US cuts estimate for Marcellus Shale gas reserves
The US Energy Department cuts its estimate for natural gas reserves in the Marcellus shale formation by 66 %, citing improved data on drilling and production.
About 141 tcf of gas can be recovered from the Marcellus shale using current technology, down from the previous estimate of 410 tn, the department said in its Annual Energy Outlook. About 482 tcf can be produced from shale basins across the US, down 42 % from 827 tn in last year’s outlook.
“Drilling in the Marcellus accelerated rapidly in 2010 and 2011, so that there is far more information available today than a year ago,” the department said.
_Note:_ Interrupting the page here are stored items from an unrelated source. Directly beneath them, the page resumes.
(** a loader that fails has changed [dentry1] only; one that succeeds has
    switched to the new process's page directory *)
Lemma loader_effect filename s r s' :
  1 <= new_pid (sysg s) <= 6 -> loader filename s = Some (r, s') ->
  tasks (sysg s') = tasks (sysg s) /\ new_pid (sysg s') = new_pid (sysg s) /\
  fd_index (sysg s') = fd_index (sysg s) /\ saved s' = saved s /\
  r_esp (cpu s') = r_esp (cpu s) /\ r_ebp (cpu s') = r_ebp (cpu s) /\
  (r <> -1 \/ r_cr3 (cpu s') <> r_cr3 (cpu s) ->
     r_cr3 (cpu s') = proc_pd (new_pid (sysg s)) /\
     pc (fsg s') = pc_after (new_pid (sysg s)) (pc (fsg s))).
Proof.
  intros Hp. unfold loader. destruct (read_dentry_by_name _ _ _) as [r0 d].
  set (s1 := upd_fsg (set_dentry1 d) s).
  repeat case_match; try discriminate; try (intros [= <- <-]; split_and!; try done; intros [Hr|Hr]; done).
  intros ([r1 s2] & Er & Hb)%bind_Some. apply read_data_same in Er.
  cbv beta iota zeta in Hb. apply bind_Some in Hb as (s4 & Em & Hb). injection Hb as <- <-.
  unfold memcpy_virtual in Em. repeat case_match; try discriminate. injection Em as <-.
  destruct Er as [E1 E2 E3 E4 E5 E6].
  rewrite load_page_directory_effect by (rewrite E2; exact Hp).
  rewrite E2. cbn [new_pid sysg set_fsg]. kst_cbn. change (new_pid (sysg s1)) with (new_pid (sysg s)) in *.
  rewrite E1, E3, E4, E5, E6. split_and!; done.
Qed.

Lemma proc_same_fold {A} (f : kst -> A -> kst) l s :
  (forall s x, proc_same s (f s x)) -> proc_same s (fold_left f l s).
Proof.
  intros Hf. revert s. induction l as [|x l IH]; intros s; cbn [fold_left]; [reflexivity|].
  etrans; [apply (Hf s x) | apply IH].
Qed.

Lemma init_files_same s : proc_same s (init_files s).
Proof.
  unfold init_files. etrans; [apply (proc_same_file SDIN)|].
  etrans; [apply (proc_same_file SDOUT)|]. apply proc_same_fold. intros. apply proc_same_file.
Qed.

Lemma init_files_frame s :
  mem_of (init_files s) = mem_of s /\ arg_name (pcb_of (init_files s)) = arg_name (pcb_of s).
Proof.
  unfold init_files. split.
  - rewrite fold_kept; [done|]. intros. apply mem_of_upd_file.
  - rewrite (fold_kept (fun s => arg_name (pcb_of s))); [done|]. done.
Qed.

(** init_files on the PCB alone *)
Lemma init_files_pcb s :
  pcb_of (init_files s) =
  fold_left (fun p i => pcb_file i (set_flags 0) p) (zrange 2 (MAX_FD + 1))
    (pcb_file SDOUT (fun f => set_fops_ptr terminal_fops (set_flags 1 f))
      (pcb_file SDIN (fun f => set_fops_ptr terminal_fops (set_flags 1 f)) (pcb_of s))).
Proof.
  unfold init_files. generalize (zrange 2 (MAX_FD + 1)) as l. intros l.
  rewrite <- !pcb_of_upd_file. set (s1 := upd_file SDOUT _ _). clearbody s1. revert s1.
  induction l as [|i l IH]; intros s1; cbn [fold_left]; [done|].
  now rewrite IH, pcb_of_upd_file.
Qed.

Lemma free_task_range n i tasks : 1 <= i -> 1 <= free_task n i tasks <= 7.
Proof.
  revert i. induction n as [|n IH]; intros i Hi; cbn [free_task]; unfold MAX_TASKS; [lia|].
  destruct (Z.ltb_spec i 7); [|lia].
  destruct (Z.eqb_spec i 2); case_match; try lia; apply IH; lia.
Qed.

(** only the choice and a restart flag *)
Lemma choose_pid_effect command s :
  1 <= new_pid (sysg s) <= 7 ->
  let s' := choose_pid command s in
  1 <= new_pid (sysg s') <= 7 /\ tasks (sysg s') = tasks (sysg s) /\
  fd_index (sysg s') = fd_index (sysg s) /\ pcblock (sysg s') = pcblock (sysg s) /\
  saved s' = saved s /\ cpu s' = cpu s /\ fsg s' = fsg s /\ hw s' = hw s.
Proof.
  intros Hp s'. subst s'. unfold choose_pid.
  repeat case_match; kst_cbn; split_and!; (done || lia).
Qed.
The estimates represent unproved technically recoverable gas. The daily rate of Marcellus production doubled during 2011.
The estimated Marcellus reserves would meet US gas demand for about six years, using 2010 consumption data, according to the Energy Department, down from 17 years in the previous outlook.
The Marcellus Shale is a rock formation stretching across the US Northeast, including Pennsylvania and New York. Shale producers use a technique known as hydraulic fracturing, which involves pumping water, sand and chemicals underground to extract gas embedded in the rock.
The US Geological Survey said in August that it would reduce its estimate of undiscovered Marcellus Shale natural gas by as much as 80 % after an updated assessment by government geologists. Shale gas will probably account for 49 % of total US dry gas production in 2035, up from 23 % in 2010, the Energy Department said.
Gas’s share of electric power generation will increase to 27 % in 2035 from 24 % in 2010, the report showed.
The department also said the US may become a net exporter of liquefied natural gas in 2016 and a net exporter of natural gas in 2021.
US LNG exports may start with a capacity of 1.1 bn cfpd in 2016 and increase by an additional 1.1 bn cfpd in 2019, the department said.